さて、食べ物についていうと、御前崎は風の強さが幸いして切り干しの名産地となっている。切り干しにもいろいろあるが代表はサツマイモと大根。御前崎はそもそも切り干し芋発祥の地なのである。その昔、薩摩藩のご用船が御前崎で難破し、近在の住民がこれを救助した。薩摩藩はお礼に3種の薩摩芋の苗と栽培法を伝授したそうである。その後、御前崎は強風の吹き荒れる地の利を生かして切り干し芋の名産地となり、その後、御前崎から切り干し芋の作り方を伝授された茨城県が日本一の切り干し芋産地となった。・・・
ここまでは御前崎の小学校で生徒に教える有名な話なのだが、夏の終わりに切り干し芋を作っていた農家は冬になると切り干し大根を作っているのである。この御前崎の切り干し大根は静岡県ではかなりのブランド品。今の季節、御前崎の切り干し大根が店頭に並びはじめると焼津のおばさま方は競ってこれを買い求めるのである。

わが家でも早速買ってきて切り干し大根の料理を作った。御前崎の切り干し大根は余所の産地に比べるとやや太め。水に15分も戻すとシャリシャリした歯触りのなかにかすかな辛みと甘みがあるのが特徴である。

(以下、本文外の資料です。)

(* ===== verification/BlobStore.v ===== *)
(** * The content-addressable blob store (replistore/src/stores/contentaddressableblob.rs)

    A blob is kept in the file [<base>/data/<sha256 in hex>]; an upload is first
    written to a file of [<base>/data/tmp] whose name is a fresh UUID, hashed
    there, and renamed.  The file system, the digests (md5, sha2), the hex
    printer and the UUID are not part of the repository: the first three are
    classes with the laws their documentation gives, the UUID is an argument. *)
From S2P Require Import Prelude RustStr RocksDb KeyValue.

(** [Path::join]: an absolute argument replaces the path. *)
Definition path_join (p q : bytes) : bytes :=
  if starts_with (str "/") q then q
  else if decide (p = [] ∨ last p = Some 47) then p ++ q
  else p ++ str "/" ++ q.

Inductive node := File (content : bytes) | Dir.

#[export] Instance node_eq_dec : EqDecision node.
Proof. solve_decision. Defined.

(** The operations of [tokio::fs] that are used.  [fs_write] writes to the end of
    an open file, [fs_read] reads from an open file at an offset into a buffer of
    the given size, [fs_stream] opens a file and reads it in pieces. *)
Class FileSystem := {
  FS : Type;
  IoError : Type;
  io_to_string : IoError → bytes;
  fs_create : FS → bytes → IoError + FS;
  fs_write : FS → bytes → bytes → IoError + FS;
  fs_read : FS → bytes → nat → nat → IoError + bytes;
  fs_stream : FS → bytes → IoError + list (IoError + bytes);
  fs_rename : FS → bytes → bytes → IoError + FS;
  fs_metadata : FS → bytes → IoError + (bool * Z);
  fs_remove_file : FS → bytes → IoError + FS;
  fs_create_dir_all : FS → bytes → IoError + FS;
  fs_nodes : FS → gmap bytes node;
}.

Definition file_of (n : node) : option bytes := match n with File c => Some c | Dir => None end.

(** What a successful operation means. *)
Class FileSystemLaws `{!FileSystem} : Prop := {
  fs_create_spec f p f' :
    fs_create f p = inr f' → fs_nodes f' = <[p := File []]> (fs_nodes f);
  fs_write_spec f p b f' c :
    fs_write f p b = inr f' → fs_nodes f !! p = Some (File c) →
    fs_nodes f' = <[p := File (c ++ b)]> (fs_nodes f);
  fs_read_spec f p off n b c :
    fs_read f p off n = inr b → fs_nodes f !! p = Some (File c) →
    b `prefix_of` drop off c ∧ (length b ≤ n)%nat ∧ (b = [] → (0 < n)%nat → drop off c = []);
  fs_stream_spec f p l c :
    fs_stream f p = inr (map inr l) → fs_nodes f !! p = Some (File c) → concat l = c;
  fs_rename_spec f p q f' c :
    fs_rename f p q = inr f' → fs_nodes f !! p = Some (File c) →
    fs_nodes f' = <[q := File c]> (delete p (fs_nodes f));
  fs_metadata_spec f p m :
    fs_metadata f p = inr m →
    ∃ n, fs_nodes f !! p = Some n ∧ m.1 = bool_decide (is_Some (file_of n)) ∧
      (∀ c, n = File c → m.2 = Z.of_nat (length c));
  fs_remove_file_spec f p f' :
    fs_remove_file f p = inr f' → fs_nodes f' = delete p (fs_nodes f);
  fs_create_dir_all_spec f p f' :
    fs_create_dir_all f p = inr f' →
    fs_nodes f' !! p = Some Dir ∧
    (∀ q r, p = q ++ str "/" ++ r → q ≠ [] → fs_nodes f' !! q = Some Dir) ∧
    (∀ q n, fs_nodes f !! q = Some n → fs_nodes f' !! q = Some n) ∧
    (∀ q, fs_nodes f !! q = None → is_Some (fs_nodes f' !! q) →
       q = p ∨ ∃ r, p = (q ++ str "/" ++ r));
}.

(** A plain name has no slash and is not empty; a plain path does not end in one. *)
Definition plain (q : bytes) : Prop := q ≠ [] ∧ (47 ∉ q).
Definition plain_path (p : bytes) : Prop := p ≠ [] ∧ last p ≠ Some 47.

(** [q] is a plain name for a file in the directory [p]. *)
Definition entry_of (m : gmap bytes node) (p q : bytes) : Prop :=
  m !! p = Some Dir ∧ plain q ∧ m !! (p ++ str "/" ++ q) ≠ Some Dir.

(** When the operations succeed. *)
Class FileSystemWorks `{!FileSystem} : Prop := {
  fs_create_works f p q :
    entry_of (fs_nodes f) p q → ∃ f', fs_create f (p ++ str "/" ++ q) = inr f';
  fs_write_works f p b c : fs_nodes f !! p = Some (File c) → ∃ f', fs_write f p b = inr f';
  fs_read_works f p off n c : fs_nodes f !! p = Some (File c) → ∃ b, fs_read f p off n = inr b;
  fs_stream_works f p c :
    fs_nodes f !! p = Some (File c) → ∃ l, fs_stream f p = inr (map inr l);
  fs_rename_works f p q r c :
    fs_nodes f !! p = Some (File c) → entry_of (fs_nodes f) q r →
    ∃ f', fs_rename f p (q ++ str "/" ++ r) = inr f';
  fs_metadata_works f p n : fs_nodes f !! p = Some n → ∃ m, fs_metadata f p = inr m;
  fs_remove_file_works f p c : fs_nodes f !! p = Some (File c) → ∃ f', fs_remove_file f p = inr f';
  fs_create_dir_all_works f p :
    (∀ q c, q = p ∨ (∃ r, p = (q ++ str "/" ++ r)) → fs_nodes f !! q ≠ Some (File c)) →
    ∃ f', fs_create_dir_all f p = inr f';
}.

(** ** Digests *)
Record Digest := {
  digest_state : Type;
  digest_new : digest_state;
  digest_update : digest_state → bytes → digest_state;
  digest_finalize : digest_state → bytes;
}.

Record digest_laws (D : Digest) : Prop := {
  digest_update_nil s : digest_update D s [] = s;
  digest_update_app s a b :
    digest_update D (digest_update D s a) b = digest_update D s (a ++ b);
}.

Class Hashes := { Md5 : Digest; Sha256 : Digest; hex_encode : bytes → bytes }.

Definition digest_of (D : Digest) (c : bytes) : bytes :=
  digest_finalize D (digest_update D (digest_new D) c).

Definition hex_digit (b : Z) : Prop := 48 ≤ b ≤ 57 ∨ 97 ≤ b ≤ 102.

Class HashesLaws `{!Hashes} : Prop := {
  md5_laws : digest_laws Md5;
  sha256_laws : digest_laws Sha256;
  sha256_length c : length (digest_of Sha256 c) = 32%nat;
  hex_encode_digits b : Forall hex_digit (hex_encode b);
  hex_encode_length b : length (hex_encode b) = (2 * length b)%nat;
}.

(** ** The store *)
Module BlobStore.

Record BlobReadError := { msg : bytes }.

Section store.
Context `{!FileSystem, !Hashes, !RocksDB}.

Record ContentAddressableBlobStore := { name : bytes; base_path : bytes }.

Record BlobInfo := { md5sum : bytes; sha256sum : bytes; size : Z }.

Inductive PutBlobError :=
| PutStore (e : StoreError)
| PutBlobRead (e : BlobReadError)
| PutIo (e : IoError).
Lemma served_no_bucket r b w S used :
  s3_rep blob w S used → bucket_of r = Some b → S !! b = None → name_ok b →
  served r w S used.
Proof.
  intros Hrep Hr Hb Hn. pose proof Hrep as ((K & Hdb) & Ho & _).
  assert (serve (running blob dir) r w = (Ok NoSuchBucket, w)) as Hs.
  { destruct r; simplify_eq/=; (eapply answer_err;
      [first [eapply with_bucket_store_missing; done
             |etrans; [apply (io_bind_Ok _ _ _ _ _ (blob_store_run blob dir w))|];
              eapply with_bucket_store_missing; done]|done]). }
  assert (after r S = S) as Ha.
  { destruct r; simplify_eq/=; by rewrite ?Hb. }
  destruct r; simplify_eq/=; try (eapply served_read; [done..| |done|by eapply answer_no_bucket];
    exists K; by apply same_world_refl).
  exists NoSuchBucket, w, []. split_and!; [done|by eapply answer_no_bucket| |by rewrite app_nil_r].
  cbn [after]. rewrite Hb. destruct Hrep as (_ & _ & [F1 F2 F3] & HS). split_and!; [by exists K|done| |done].
  split; [done| |done]. intros u Hu Hin. apply F2; [done|set_solver].
Qed.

一品目は切り干し大根の和風サラダ。水に戻した切り干し大根を良く絞り、軽くゆでた干し椎茸、にんじんを混ぜ合わせ、醤油、酒、酢、砂糖を加え、白ごまをかければ完成である。酢が味を引き締め、ヘルシーな漬け物といった感覚でご飯にあう。

二品目はおなじみ、切り干し大根の煮付け。全く同じ材料でできるのがみそである。切り干し大根と細切りにんじん、戻し干し椎茸を出しつゆ、砂糖、醤油で煮込んだ。多めに作って冷蔵庫に保存しておけば数日はおかずに困らない定番メニューである。